Over the years, detectives said, costume store employees identified Sheila Warren as the woman who had purchased a clown costume a few days before the murder.

And one of the two balloons, a silver one that said, “You’re the Greatest,” was sold at only one store, a Publix supermarket near Keen-Warren’s home. Employees told detectives that a woman who looked like Keen-Warren had purchased the balloons an hour before the shooting.

The alleged getaway car was found abandoned with orange hair-like fibers inside. The white Chrysler convertible had been reported stolen from Michael Warren’s parking lot a month before the shooting. Keen-Warren and her then-husband recovered cars for him.

Relatives told The Palm Beach Post in 2000 that Marlene Warren, who was 40 when she died, suspected her husband was having an affair and wanted to leave him. But the car lot and other property were in his name and he feared what would happen if he did so.
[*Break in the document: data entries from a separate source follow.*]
(** C12: [mutate_sequence] never gives back a half-built sequence as a success: a mutated
    sequence either has lost a command and what depends on it, or the old sequence
    continues up to a call of a target function, with at most ten splits and without
    any hot potato that nobody consumes. What was well formed stays so. A skipped
    mutation gives the old sequence back - unless no target function has a score left:
    then the calls appended so far stay. Of the metadata only the scores change. *)
Theorem mutate_sequence_settles ptb r res meta' ptb' r' :
  mutate_sequence object_info havoc dword_interesting redraw_fuel add_movecall None meta ptb r
    = Ret (Some ((res, meta', ptb'), r')) →
  ∃ scores, meta' = set_scores scores ∧
  match res with
  | Mutated => settled ptb ptb' ∨ ∃ idx, remove_command None meta ptb idx = Ret (Mutated, ptb')
  | Skipped => ptb' = ptb ∨ grown ptb ptb' ∧ no_scores scores
  end.
Proof.
  intros E. unfold mutate_sequence in E. destruct (fm_target_functions meta) as [|f0 fs] eqn:Ef; [by apply call_Ret in E as [? _]|].
  spin_bind E inc Hinc. destruct (negb inc).
  { spin_bind E idx Hi. spin_bind E x Hx. destruct x as [res1 ptb1]. apply call_Ret in Hx as [Hx _].
    apply spin_mret_Ret in E as [[= <- <- <-] _]. exists (fm_function_scores meta). split; [by rewrite set_scores_same|].
    destruct res1; [right; by eexists|left]. apply panics_bind_Ret in Hx as (removed & _ & Hx).
    destruct (_ || _); [by injection Hx as <-|]. by apply panics_bind_Ret in Hx as (? & _ & Hx). }
  spin_bind E x Hx. destruct x as [[ended meta1] ptb1].
  assert (meta = set_scores (fm_function_scores meta)) as Hmeta by by rewrite set_scores_same.
  rewrite Hmeta in Hx. apply select_loop_spec in Hx as (scores & -> & Hx); [|apply grown_refl].
  destruct ended as [[]|].
  - spin_bind E d Hd. apply spin_mret_Ret in E as [[= <- <- <-] _]. eexists. split; [reflexivity|]. by left.
  - spin_bind E d Hd. apply spin_mret_Ret in E as [[= <- <- <-] _]. eexists. split; [reflexivity|]. by left.
  - apply spin_mret_Ret in E as [[= <- <- <-] _]. exists scores. split; [done|]. by right.
Qed.
End sequence_spec.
He allegedly told his mother, “If anything happens to me, Mike did it.” He has never been charged and has denied involvement.

But Rosenfeld said last year that the state’s case was falling apart. One DNA sample somehow showed male and female genes, he said, and the other could have come from one in 20 women.
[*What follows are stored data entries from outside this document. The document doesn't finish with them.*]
(** No id without a version: what makes equal snapshots of equal entries. *)
Definition full (snap : CachedSnapshot) : Prop := ∀ id vs, snap !! id = Some vs → vs ≠ ∅.
Lemma full_eq snap snap' : full snap → full snap' → (∀ id v, entry snap id v = entry snap' id v) → snap = snap'.
Proof.
  intros Hf Hf' E. apply map_eq. intros id. specialize (E id). unfold entry in E.
  destruct (snap !! id) as [vs|] eqn:H1, (snap' !! id) as [vs'|] eqn:H2; cbn in E; [| | |done].
  - f_equal. by apply map_eq.
  - destruct (Hf _ _ H1). apply map_eq. intros v. by rewrite E, lookup_empty.
  - destruct (Hf' _ _ H2). apply map_eq. intros v. by rewrite <-E, lookup_empty.
Qed.
Lemma full_dump_entry id v o snap : full snap → full (dump_entry id v o snap).
Proof.
  intros Hf id' vs. unfold dump_entry. rewrite lookup_insert. case_decide; [|apply Hf].
  intros [= <-]. apply insert_non_empty.
Qed.

Lemma dump_loop_spec items snap : Forall (λ x, ∃ o, is_item x o) items → full snap →
  ∃ snap', dump_loop items snap = Ok snap' ∧ full snap' ∧ ∀ id v,
    match entry snap' id v with
    | Some x => entry snap id v = Some x ∨ ∃ y o, y ∈ items ∧ is_item y o ∧ x = Some o ∧ obj_id o = id ∧ obj_version o = v
    | None => entry snap id v = None ∧ ∀ y o, y ∈ items → is_item y o → ¬ (obj_id o = id ∧ obj_version o = v)
    end.
Proof.
  intros Hi. revert snap. induction Hi as [|[k b] items (o & Hd & Hk) _ IH]; intros snap Hf.
  - exists snap. split; [done|]. split; [done|]. intros id v. destruct (entry snap id v); [by left|].
    split; [done|]. by intros ? ? ?%not_elem_of_nil.
  - simpl in Hd, Hk. subst k. cbn [dump_loop]. rewrite key_decode_encode by apply object_valid. cbn [mbind result_mbind].
    rewrite Hd. destruct (IH (dump_entry (obj_id o) (obj_version o) o snap)) as (snap' & E & Hf' & Hs);
      [by apply full_dump_entry|].
    exists snap'. split; [done|]. split; [done|]. intros id v. specialize (Hs id v). rewrite entry_dump_entry in Hs.
    destruct (entry snap' id v) as [x|].
    + destruct Hs as [Hs|(y & o' & Hy & Ho')].
      * case_decide as Hid; [|by left]. injection Hid as <- <-. injection Hs as <-.
        destruct (entry snap (obj_id o) (obj_version o)) eqn:E'; [by left|]. right.
        exists (key_encode (obj_id o) (obj_version o), b), o. split; [by left|]. by split; [split|].
      * right. exists y, o'. split; [by right|done].
    + destruct Hs as [Hs Hn]. case_decide as Hid; [done|]. split; [done|].
      intros y o' [->|Hy]%elem_of_cons; [|by apply Hn]. intros Ho' [<- <-].
      by rewrite (is_item_unique _ _ o Ho') in Hid.
Qed.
And even if that hair came from Keen-Warren, it could have been deposited before the car was reported stolen. He said Marlene Warren’s son and another witness also told detectives that the car officers found was not the killer’s, although investigators insisted it was.

Last year, Aronberg admitted there were gaps in the case, saying they were caused by the three decades it took to bring it to trial, including the deaths of key witnesses.

Michael Warren was convicted in 1994 of grand theft, extortion and odometer tampering. He served nearly four years in prison, a punishment his then-lawyers said was disproportionately long because of suspicions that he was involved in his wife’s death.

He did not respond to a phone message left Saturday.